## The task
Starting at the first line of the entries below, output every line exactly, up to and including the line with "the document store, and".

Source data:
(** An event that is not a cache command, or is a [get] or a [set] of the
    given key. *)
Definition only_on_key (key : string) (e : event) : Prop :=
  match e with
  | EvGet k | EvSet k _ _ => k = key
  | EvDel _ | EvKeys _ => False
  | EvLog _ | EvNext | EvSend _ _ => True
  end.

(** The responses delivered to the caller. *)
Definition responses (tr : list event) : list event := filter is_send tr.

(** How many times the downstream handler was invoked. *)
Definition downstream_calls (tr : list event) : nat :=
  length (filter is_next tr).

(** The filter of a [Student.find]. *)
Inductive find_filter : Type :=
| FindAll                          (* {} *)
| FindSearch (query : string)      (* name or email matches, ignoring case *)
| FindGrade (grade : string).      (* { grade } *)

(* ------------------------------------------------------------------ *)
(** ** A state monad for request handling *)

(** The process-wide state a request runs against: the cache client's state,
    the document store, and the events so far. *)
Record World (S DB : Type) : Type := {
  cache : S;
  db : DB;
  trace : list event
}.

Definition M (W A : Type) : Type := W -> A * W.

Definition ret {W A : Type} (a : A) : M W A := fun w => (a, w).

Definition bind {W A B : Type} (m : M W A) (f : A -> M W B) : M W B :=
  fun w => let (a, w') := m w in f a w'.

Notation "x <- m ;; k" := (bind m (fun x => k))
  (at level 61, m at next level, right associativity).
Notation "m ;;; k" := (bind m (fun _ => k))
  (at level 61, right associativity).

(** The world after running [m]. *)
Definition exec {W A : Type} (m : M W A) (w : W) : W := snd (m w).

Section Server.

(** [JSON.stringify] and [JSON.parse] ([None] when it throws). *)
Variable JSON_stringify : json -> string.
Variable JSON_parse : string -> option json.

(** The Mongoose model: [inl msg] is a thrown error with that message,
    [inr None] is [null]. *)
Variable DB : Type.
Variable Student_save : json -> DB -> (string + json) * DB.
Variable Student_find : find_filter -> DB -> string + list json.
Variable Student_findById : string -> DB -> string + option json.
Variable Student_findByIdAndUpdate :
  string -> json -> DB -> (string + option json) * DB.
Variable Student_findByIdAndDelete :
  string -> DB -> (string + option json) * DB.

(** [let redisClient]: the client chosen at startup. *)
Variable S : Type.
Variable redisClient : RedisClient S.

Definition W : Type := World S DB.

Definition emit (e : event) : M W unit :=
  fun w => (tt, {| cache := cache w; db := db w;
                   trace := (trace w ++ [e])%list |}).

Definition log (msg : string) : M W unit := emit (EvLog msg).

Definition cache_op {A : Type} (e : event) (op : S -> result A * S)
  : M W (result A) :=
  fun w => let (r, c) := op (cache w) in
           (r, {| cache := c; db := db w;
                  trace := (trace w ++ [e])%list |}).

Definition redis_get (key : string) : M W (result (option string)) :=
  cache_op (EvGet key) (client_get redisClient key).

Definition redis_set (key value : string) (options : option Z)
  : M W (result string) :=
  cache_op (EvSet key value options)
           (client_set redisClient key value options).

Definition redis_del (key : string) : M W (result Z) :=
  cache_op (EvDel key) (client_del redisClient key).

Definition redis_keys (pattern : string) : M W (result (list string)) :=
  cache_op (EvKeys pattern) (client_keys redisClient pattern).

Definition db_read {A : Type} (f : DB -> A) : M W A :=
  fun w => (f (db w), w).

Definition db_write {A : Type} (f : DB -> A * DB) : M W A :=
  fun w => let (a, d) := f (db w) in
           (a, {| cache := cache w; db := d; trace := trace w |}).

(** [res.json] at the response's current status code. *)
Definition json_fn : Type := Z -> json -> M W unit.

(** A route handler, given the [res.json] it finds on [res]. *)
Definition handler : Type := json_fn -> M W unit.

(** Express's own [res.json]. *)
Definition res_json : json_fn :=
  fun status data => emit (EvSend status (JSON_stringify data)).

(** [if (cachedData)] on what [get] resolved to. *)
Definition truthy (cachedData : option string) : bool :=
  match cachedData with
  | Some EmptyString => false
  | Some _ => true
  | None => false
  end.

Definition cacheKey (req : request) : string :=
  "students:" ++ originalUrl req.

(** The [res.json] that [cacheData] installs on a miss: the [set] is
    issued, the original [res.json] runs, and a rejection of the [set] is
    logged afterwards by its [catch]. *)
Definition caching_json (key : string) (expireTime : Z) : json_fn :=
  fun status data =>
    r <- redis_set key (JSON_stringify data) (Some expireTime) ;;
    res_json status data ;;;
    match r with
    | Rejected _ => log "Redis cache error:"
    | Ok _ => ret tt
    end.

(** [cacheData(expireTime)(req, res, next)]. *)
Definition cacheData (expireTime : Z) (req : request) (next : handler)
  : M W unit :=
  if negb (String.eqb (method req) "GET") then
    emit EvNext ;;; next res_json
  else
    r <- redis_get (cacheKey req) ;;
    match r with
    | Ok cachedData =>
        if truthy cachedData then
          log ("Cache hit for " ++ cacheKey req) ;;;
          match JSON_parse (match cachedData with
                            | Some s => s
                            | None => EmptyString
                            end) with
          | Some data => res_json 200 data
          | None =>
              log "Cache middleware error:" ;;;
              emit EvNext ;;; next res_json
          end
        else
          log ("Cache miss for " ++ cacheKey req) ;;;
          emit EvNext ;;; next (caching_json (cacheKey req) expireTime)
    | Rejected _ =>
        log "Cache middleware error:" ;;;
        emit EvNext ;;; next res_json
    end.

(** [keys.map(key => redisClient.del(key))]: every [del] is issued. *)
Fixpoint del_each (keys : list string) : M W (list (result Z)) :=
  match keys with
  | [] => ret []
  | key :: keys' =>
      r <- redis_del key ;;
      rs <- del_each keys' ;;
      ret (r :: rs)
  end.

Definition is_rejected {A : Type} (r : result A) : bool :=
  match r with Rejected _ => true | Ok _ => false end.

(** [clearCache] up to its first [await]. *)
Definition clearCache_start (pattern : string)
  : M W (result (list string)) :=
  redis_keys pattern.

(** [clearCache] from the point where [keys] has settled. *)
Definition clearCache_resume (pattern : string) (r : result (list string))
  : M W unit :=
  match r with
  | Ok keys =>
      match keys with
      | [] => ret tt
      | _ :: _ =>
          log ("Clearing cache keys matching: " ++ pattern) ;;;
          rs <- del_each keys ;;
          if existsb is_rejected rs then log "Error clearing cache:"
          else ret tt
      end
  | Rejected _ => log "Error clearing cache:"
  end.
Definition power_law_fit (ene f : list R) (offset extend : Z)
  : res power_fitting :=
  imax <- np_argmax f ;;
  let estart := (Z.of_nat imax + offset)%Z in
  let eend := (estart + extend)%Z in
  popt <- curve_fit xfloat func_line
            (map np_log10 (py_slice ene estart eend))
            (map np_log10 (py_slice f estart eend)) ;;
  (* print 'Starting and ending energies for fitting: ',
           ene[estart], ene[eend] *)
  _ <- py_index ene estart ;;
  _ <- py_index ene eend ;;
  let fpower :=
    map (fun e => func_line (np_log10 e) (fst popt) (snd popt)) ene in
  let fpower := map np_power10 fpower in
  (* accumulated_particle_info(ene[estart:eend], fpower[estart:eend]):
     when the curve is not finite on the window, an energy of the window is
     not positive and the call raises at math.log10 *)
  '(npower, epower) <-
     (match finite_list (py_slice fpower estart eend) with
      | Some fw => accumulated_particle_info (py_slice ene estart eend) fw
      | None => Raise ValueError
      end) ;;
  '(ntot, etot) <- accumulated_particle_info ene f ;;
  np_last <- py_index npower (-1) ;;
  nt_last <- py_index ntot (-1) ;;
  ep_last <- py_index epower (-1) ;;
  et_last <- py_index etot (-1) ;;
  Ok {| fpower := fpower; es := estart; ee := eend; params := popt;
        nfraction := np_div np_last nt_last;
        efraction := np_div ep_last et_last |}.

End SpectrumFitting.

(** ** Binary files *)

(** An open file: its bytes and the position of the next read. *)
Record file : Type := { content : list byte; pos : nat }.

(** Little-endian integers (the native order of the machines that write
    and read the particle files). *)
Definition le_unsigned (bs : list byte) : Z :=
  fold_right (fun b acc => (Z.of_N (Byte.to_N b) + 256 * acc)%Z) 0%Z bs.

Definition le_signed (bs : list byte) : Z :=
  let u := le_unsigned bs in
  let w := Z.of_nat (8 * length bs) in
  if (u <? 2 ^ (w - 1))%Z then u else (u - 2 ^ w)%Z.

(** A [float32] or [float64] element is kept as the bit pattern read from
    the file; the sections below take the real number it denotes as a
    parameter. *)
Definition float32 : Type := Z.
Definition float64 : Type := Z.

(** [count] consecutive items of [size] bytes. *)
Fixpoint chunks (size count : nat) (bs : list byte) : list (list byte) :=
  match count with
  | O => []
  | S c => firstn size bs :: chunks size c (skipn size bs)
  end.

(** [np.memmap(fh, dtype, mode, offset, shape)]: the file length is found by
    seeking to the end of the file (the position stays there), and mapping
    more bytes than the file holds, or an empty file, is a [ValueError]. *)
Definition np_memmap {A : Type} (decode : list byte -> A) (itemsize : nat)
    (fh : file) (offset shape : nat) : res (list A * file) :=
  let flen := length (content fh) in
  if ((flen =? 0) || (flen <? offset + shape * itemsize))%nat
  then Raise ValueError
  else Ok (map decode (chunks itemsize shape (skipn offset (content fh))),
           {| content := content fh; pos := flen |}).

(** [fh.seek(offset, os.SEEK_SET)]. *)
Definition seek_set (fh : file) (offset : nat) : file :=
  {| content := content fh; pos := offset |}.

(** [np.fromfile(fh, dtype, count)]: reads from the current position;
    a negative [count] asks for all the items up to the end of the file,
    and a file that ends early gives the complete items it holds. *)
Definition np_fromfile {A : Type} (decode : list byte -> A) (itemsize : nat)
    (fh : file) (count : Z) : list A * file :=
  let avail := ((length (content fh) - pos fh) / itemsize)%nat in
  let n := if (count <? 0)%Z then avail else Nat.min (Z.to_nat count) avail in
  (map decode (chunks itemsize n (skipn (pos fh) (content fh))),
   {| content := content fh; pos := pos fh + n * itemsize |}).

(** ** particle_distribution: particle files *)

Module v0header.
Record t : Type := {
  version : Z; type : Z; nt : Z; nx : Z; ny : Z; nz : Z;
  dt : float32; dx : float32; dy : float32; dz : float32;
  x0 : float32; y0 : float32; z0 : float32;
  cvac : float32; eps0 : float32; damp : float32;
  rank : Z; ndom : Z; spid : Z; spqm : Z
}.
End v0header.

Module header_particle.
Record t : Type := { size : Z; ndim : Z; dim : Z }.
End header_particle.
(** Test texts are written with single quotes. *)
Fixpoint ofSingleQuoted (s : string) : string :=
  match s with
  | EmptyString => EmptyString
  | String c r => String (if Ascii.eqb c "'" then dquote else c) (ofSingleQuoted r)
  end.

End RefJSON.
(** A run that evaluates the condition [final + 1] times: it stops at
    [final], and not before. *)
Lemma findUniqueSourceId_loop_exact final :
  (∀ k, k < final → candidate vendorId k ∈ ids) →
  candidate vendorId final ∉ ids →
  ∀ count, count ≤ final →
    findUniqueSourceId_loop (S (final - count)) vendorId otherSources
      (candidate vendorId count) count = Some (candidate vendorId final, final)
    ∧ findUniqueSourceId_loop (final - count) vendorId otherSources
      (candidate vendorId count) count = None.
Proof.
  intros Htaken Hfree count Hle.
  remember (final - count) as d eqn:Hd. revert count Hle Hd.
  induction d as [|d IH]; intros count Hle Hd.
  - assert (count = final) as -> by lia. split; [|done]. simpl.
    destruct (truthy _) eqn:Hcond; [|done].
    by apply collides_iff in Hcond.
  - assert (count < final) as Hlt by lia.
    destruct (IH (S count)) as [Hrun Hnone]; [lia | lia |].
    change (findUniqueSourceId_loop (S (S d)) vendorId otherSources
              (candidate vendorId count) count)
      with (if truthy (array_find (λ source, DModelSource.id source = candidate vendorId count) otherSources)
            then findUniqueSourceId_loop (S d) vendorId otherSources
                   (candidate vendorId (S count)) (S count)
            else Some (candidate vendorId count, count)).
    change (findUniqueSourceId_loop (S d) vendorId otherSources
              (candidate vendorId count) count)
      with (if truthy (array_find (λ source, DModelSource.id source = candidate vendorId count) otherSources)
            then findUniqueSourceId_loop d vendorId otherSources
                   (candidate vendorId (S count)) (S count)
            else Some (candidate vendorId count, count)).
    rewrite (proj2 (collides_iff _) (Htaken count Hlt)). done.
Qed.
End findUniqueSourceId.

## Expected answer
(** An event that is not a cache command, or is a [get] or a [set] of the
    given key. *)
Definition only_on_key (key : string) (e : event) : Prop :=
  match e with
  | EvGet k | EvSet k _ _ => k = key
  | EvDel _ | EvKeys _ => False
  | EvLog _ | EvNext | EvSend _ _ => True
  end.

(** The responses delivered to the caller. *)
Definition responses (tr : list event) : list event := filter is_send tr.

(** How many times the downstream handler was invoked. *)
Definition downstream_calls (tr : list event) : nat :=
  length (filter is_next tr).

(** The filter of a [Student.find]. *)
Inductive find_filter : Type :=
| FindAll                          (* {} *)
| FindSearch (query : string)      (* name or email matches, ignoring case *)
| FindGrade (grade : string).      (* { grade } *)

(* ------------------------------------------------------------------ *)
(** ** A state monad for request handling *)

(** The process-wide state a request runs against: the cache client's state,
    the document store, and the events so far. *)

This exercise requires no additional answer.